Stored data:
———

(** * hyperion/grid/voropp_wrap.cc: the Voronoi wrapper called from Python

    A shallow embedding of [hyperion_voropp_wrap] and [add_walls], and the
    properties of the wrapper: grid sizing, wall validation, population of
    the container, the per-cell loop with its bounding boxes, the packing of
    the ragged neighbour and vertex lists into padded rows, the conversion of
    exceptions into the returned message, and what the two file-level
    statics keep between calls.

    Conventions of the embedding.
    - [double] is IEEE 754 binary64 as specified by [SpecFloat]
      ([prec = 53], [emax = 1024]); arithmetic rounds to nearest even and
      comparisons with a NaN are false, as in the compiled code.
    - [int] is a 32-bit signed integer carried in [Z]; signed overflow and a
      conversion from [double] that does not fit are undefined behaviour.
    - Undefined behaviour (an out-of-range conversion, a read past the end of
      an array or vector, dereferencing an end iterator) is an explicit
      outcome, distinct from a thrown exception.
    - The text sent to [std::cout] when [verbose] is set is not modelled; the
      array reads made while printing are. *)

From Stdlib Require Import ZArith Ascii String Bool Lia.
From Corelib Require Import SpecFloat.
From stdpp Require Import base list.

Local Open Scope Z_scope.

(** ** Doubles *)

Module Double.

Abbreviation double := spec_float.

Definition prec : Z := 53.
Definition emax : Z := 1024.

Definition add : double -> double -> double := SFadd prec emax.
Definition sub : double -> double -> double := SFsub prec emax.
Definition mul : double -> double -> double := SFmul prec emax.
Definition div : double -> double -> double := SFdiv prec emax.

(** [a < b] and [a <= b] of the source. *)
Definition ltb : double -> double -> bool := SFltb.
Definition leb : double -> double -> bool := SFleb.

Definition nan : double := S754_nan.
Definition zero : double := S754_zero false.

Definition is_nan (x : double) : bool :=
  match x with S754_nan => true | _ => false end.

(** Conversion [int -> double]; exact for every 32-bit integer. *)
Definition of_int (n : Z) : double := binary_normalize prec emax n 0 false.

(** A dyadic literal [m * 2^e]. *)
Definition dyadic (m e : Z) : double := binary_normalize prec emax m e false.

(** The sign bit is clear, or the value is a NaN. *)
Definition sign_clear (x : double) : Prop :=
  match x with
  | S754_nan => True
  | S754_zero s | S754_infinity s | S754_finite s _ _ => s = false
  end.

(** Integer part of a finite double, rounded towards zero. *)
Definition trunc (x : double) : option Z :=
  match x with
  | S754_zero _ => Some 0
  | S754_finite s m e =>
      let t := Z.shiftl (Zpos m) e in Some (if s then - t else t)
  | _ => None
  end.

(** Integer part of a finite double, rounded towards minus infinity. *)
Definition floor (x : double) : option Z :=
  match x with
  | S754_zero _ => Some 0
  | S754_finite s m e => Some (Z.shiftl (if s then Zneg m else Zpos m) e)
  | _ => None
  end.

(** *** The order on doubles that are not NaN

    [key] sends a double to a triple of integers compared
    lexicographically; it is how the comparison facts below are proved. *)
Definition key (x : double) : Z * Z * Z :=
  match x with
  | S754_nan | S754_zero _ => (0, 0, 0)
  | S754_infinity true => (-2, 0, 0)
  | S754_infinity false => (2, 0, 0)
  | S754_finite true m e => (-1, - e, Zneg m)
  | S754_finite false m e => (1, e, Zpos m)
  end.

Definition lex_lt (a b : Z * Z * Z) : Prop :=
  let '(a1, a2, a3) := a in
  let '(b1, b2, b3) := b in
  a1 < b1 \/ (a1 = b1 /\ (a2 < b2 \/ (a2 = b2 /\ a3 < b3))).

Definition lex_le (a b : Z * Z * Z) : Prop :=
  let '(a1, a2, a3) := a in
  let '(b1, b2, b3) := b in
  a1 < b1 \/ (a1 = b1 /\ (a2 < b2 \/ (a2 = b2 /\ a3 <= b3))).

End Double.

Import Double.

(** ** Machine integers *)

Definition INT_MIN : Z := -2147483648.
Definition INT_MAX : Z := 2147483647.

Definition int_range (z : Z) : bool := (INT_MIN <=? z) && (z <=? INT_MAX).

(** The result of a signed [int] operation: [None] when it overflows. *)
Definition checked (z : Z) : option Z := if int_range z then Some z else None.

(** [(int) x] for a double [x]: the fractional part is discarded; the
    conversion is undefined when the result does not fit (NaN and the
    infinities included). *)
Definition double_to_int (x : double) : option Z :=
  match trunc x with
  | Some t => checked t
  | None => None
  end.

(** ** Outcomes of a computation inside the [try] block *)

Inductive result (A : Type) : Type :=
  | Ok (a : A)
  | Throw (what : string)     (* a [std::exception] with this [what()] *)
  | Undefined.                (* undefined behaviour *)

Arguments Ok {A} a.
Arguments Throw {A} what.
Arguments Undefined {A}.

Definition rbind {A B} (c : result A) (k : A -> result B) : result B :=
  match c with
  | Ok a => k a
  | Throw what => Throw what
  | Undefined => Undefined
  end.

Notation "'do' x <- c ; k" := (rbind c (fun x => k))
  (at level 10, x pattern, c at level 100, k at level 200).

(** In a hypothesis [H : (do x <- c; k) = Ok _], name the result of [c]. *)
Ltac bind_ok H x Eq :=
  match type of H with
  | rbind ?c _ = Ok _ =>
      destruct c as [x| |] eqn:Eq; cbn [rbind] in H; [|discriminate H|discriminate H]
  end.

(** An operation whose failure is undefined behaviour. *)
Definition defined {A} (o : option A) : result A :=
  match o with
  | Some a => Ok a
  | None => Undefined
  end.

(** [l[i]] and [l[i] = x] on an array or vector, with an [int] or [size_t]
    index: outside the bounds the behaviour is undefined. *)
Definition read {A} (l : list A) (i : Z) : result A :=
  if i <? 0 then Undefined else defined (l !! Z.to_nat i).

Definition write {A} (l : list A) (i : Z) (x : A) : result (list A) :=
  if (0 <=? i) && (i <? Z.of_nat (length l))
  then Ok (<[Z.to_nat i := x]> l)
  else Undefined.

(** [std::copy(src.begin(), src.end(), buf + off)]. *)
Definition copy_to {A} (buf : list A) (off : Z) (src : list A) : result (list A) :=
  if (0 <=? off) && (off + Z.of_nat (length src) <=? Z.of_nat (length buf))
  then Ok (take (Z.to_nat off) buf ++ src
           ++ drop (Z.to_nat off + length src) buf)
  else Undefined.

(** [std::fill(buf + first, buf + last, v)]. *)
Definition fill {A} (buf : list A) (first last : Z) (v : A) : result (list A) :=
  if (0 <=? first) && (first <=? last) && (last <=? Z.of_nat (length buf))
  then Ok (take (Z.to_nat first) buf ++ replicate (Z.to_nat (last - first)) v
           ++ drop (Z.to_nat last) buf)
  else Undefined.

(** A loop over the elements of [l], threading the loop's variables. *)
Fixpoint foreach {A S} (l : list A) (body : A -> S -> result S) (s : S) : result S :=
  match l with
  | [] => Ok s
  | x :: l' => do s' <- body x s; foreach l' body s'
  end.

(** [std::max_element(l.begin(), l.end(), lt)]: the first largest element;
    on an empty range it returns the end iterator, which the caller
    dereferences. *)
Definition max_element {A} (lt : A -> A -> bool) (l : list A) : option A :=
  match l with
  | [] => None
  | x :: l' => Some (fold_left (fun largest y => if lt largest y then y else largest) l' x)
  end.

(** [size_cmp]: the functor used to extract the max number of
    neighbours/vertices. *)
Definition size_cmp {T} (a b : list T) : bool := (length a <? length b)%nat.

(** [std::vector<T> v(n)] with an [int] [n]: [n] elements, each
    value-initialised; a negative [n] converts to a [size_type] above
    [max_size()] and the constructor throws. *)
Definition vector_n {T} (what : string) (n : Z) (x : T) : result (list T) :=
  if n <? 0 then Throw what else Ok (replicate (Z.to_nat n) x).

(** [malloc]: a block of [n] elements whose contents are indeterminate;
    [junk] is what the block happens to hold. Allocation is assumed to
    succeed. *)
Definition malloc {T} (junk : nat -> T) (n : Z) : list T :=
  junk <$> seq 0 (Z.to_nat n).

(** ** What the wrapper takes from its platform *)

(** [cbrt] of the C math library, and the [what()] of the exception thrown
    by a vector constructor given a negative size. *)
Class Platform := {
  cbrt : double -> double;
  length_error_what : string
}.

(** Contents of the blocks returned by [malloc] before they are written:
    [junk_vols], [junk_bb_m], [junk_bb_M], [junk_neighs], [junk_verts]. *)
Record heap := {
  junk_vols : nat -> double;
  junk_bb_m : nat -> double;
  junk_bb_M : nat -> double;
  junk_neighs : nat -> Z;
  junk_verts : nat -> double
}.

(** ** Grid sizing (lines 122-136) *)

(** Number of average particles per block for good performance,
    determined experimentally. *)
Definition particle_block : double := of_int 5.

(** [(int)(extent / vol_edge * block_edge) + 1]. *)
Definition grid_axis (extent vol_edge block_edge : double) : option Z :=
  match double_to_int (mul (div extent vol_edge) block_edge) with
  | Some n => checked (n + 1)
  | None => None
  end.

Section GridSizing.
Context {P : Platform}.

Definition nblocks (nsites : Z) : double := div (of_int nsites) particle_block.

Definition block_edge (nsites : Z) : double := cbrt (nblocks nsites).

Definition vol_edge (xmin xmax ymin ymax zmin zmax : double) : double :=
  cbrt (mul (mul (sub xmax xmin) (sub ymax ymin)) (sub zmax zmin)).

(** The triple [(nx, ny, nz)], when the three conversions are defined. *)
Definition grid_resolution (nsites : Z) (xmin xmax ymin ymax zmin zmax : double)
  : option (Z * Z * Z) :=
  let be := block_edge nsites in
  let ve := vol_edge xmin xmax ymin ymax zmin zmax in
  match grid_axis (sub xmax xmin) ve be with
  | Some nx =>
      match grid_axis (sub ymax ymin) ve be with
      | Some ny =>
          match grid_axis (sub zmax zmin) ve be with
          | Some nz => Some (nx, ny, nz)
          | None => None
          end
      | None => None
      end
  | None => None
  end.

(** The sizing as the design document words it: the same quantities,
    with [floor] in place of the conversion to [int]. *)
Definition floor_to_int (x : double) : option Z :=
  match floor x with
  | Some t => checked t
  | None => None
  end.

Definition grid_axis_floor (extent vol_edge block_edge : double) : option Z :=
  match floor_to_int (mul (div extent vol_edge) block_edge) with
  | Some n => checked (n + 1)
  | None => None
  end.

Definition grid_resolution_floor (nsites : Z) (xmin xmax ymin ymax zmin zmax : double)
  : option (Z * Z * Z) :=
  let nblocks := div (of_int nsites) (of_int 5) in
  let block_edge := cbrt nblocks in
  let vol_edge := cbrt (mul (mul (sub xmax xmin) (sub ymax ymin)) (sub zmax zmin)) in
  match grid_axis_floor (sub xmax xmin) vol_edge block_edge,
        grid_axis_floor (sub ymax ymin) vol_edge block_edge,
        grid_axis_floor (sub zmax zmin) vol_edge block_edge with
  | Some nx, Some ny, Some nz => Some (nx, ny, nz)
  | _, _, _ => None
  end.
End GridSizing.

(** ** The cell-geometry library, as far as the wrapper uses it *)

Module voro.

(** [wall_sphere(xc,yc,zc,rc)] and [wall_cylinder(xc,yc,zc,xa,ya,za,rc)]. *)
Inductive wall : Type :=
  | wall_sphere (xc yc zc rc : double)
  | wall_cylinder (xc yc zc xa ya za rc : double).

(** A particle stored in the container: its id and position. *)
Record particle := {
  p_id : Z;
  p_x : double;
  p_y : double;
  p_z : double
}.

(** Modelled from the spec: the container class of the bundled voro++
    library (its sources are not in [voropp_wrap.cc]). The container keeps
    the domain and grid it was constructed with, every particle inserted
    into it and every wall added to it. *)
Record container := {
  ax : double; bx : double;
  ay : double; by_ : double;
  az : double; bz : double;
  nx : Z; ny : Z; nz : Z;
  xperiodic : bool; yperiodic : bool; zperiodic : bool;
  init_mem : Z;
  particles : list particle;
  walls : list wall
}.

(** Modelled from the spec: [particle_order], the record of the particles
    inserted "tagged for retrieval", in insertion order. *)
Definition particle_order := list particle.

———

Give an exact copy of every line from the one holding "insertion order. *)" through the end of the records, both included, and no other lines.

Output below:
    inserted "tagged for retrieval", in insertion order. *)
Definition particle_order := list particle.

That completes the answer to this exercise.